SAMANTHA DONOVAN: The supporters of the asylum seeker known to the court as 'SZQRB' say he was persecuted in his homeland and made a scapegoat by the Australian Government.

Pamela Curr is from the Asylum Seeker Resource Centre.

PAMELA CURR: He's a simple Hazara man who was victimised because of his religion and his ethnicity. In Afghanistan today, the Hazaras are being massacred. They're being massacred in Pakistan where they've fled to.

This man has a wife and children left behind. The day he was picked up and put back in detention he was tiling the bathrooms of Melbourne. That's what he does. He works, 12, 14 hours a day, laying tiles. And the Immigration Department have decided to make him, to try and send him back as a victim. Well they failed.

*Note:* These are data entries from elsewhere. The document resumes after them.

(* ===== verification/SqlGenerated.v ===== *)
(** * Generated columns: the grammar and the walk ([src/sql_scalar.cpp])

    What [generated_node] accepts and collects, that [visit] ends and refuses
    exactly a cycle, and from both what [validate_generated_columns] accepts. *)

From stdpp Require Import sorting relations.
From S2P Require Import Prelude Text Arrow SqlScalar.

Module SqlGenerated.
Import SqlScalar.

(** ** The walk over a dependency graph *)

Section walk.
Context (columns : list field) (deps : gmap nat (gset nat)).

Definition edge (i j : nat) : Prop := j ∈ default (∅ : gset nat) (deps !! i).
Definition in_range : Prop :=
  (∀ i, i ∈ dom deps → (i < length columns)%nat) ∧ ∀ i j, edge i j → (j < length columns)%nat.

Definition closed (state : gmap nat mark) (c : nat) : Prop := state !! c = Some Closed.

(** The closed columns read only closed columns, and none reads itself. *)
Definition inv (state : gmap nat mark) : Prop :=
  (∀ c j, closed state c → edge c j → closed state j) ∧ (∀ c, closed state c → ¬ tc edge c c).

(** The open columns are those of [path]. *)
Definition opened (state : gmap nat mark) (path : gset nat) : Prop := ∀ c, state !! c = Some Open ↔ c ∈ path.

(** What a visit of the columns [l] makes of a state, or that there is a cycle. *)
Definition visited (path : gset nat) (state : gmap nat mark) (l : list nat) (r : result (gmap nat mark)) : Prop :=
  match r with
  | Ok state' => inv state' ∧ opened state' path ∧ (∀ c, closed state c → closed state' c) ∧ ∀ c, c ∈ l → closed state' c
  | Throw e => (∃ m, e = Invalid_argument m) ∧ ∃ c, tc edge c c
  end.

Lemma closed_tc state c j : inv state → closed state c → tc edge c j → closed state j.
Proof. intros [Hc _] H Ht. revert H. induction Ht; eauto. Qed.

Lemma each_visited f path l state :
  inv state → opened state path →
  (∀ c state, c ∈ l → inv state → opened state path → visited path state [c] (f c state)) →
  visited path state l (each f l state).
Proof.
  intros Hi Ho Hf. revert state Hi Ho. induction l as [|c l IH]; intros state Hi Ho; cbn [each].
  { split_and!; [done..|]. intros c Hc. by apply elem_of_nil in Hc. }
  pose proof (Hf c state ltac:(left) Hi Ho) as H1. unfold mbind, result_bind.
  destruct (f c state) as [state1|e]; [|done]. destruct H1 as (Hi1 & Ho1 & Hm1 & Hc1).
  pose proof (IH ltac:(intros; apply Hf; [by right|done..]) state1 Hi1 Ho1) as H2.
  destruct (each f l state1) as [state2|e]; [|done]. destruct H2 as (Hi2 & Ho2 & Hm2 & Hc2).
  split_and!; [done..|eauto|]. intros d [->|Hd]%elem_of_cons; [|eauto]. apply Hm2, Hc1. left.
Qed.

Lemma opened_path_fuel fuel (path : gset nat) :
  (∀ c, c ∈ path → (c < length columns)%nat) → (length columns < fuel + base.size path)%nat → fuel ≠ O.
Proof.
  intros Hp Hf ->. assert (path ⊆ set_seq 0 (length columns)) as Hs.
  { intros c Hc. apply elem_of_set_seq. specialize (Hp c Hc). lia. }
  apply subseteq_size in Hs. rewrite size_set_seq in Hs. simpl in Hf. lia.
Qed.

Lemma edges_in_order c j : j ∈ in_order (default ∅ (deps !! c)) ↔ edge c j.
Proof. unfold in_order, edge. by rewrite merge_sort_Permutation, elem_of_elements. Qed.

SAMANTHA DONOVAN: In September last year the man was due to be deported to Kabul after his application for asylum had been rejected. The matter was referred to the then minister for Immigration Chris Bowen. He had the discretion to consider granting the man a visa if he considered it to be in the public interest. Mr Bowen declined to consider the case.

Lawyers for the asylum seeker argued his decision was procedurally unfair. Today the Federal Court accepted that argument. It found that Minister Bowen decided to deport the man regardless of whether the assessment of Australia's treaty obligations was factual or legally correct and even if his view that Australia didn't owe the man protection was wrong.

Pamela Curr from the Asylum Seeker Resource Centre says the man wasn't given a fair go. And that the Federal Government had set up a system to handle the cases of asylum seekers arriving by boat differently to other applicants.

PAMELA CURR: It was designed to exclude people rather than to examine their cases fairly and accept them. And that's what happened. This man is one of 120 that we know the department and the Minister have marked for removal. Today, justice triumphed. He's not going anywhere at the moment. And we hope that they don't appeal it to the High Court.

SAMANTHA DONOVAN: The asylum seeker wasn't brought into court in time to hear the decision. He was briefed by his lawyers afterwards. Victor Harcourt is from Russell Kennedy.

VICTOR HARCOURT: We're delighted that five out of five judges of the Federal Court have agreed with our submissions that our client's claims were not assessed according to law. And what it means is that our client can now make his application to be assessed. And to have it decided according to the law. So for him, he gets another opportunity.

SAMANTHA DONOVAN: Pamela Curr says today's Federal Court decision will have ramifications for more than a hundred other asylum seekers with pending claims.

PAMELA CURR: These guys' cases, and I've got a box of them on my desk, are no different to the cases of the people who are granted refugee visas and who are living and working in Australia today.

These 120 were victims, effectively, of a system. A flawed system. And this Government has been dead keen to send them back to Afghanistan in order to send a message. A message to tell people not to catch the boats.

The average Australian doesn't understand this. It's complicated legal stuff to them. But it's life and death. What we were talking about today was a man being loaded on a plane, sent back to Kabul. He would get off that plane and he would be marked. And he would surely be killed. Now, that's been stopped. And we've got to stop it for the other 120.

SAMANTHA DONOVAN: How would you describe his reaction to the news?

PAMELA CURR: He's a working man. He doesn't have much English. He said through the interpreter 'I am proud and I am calm and I'm thankful'.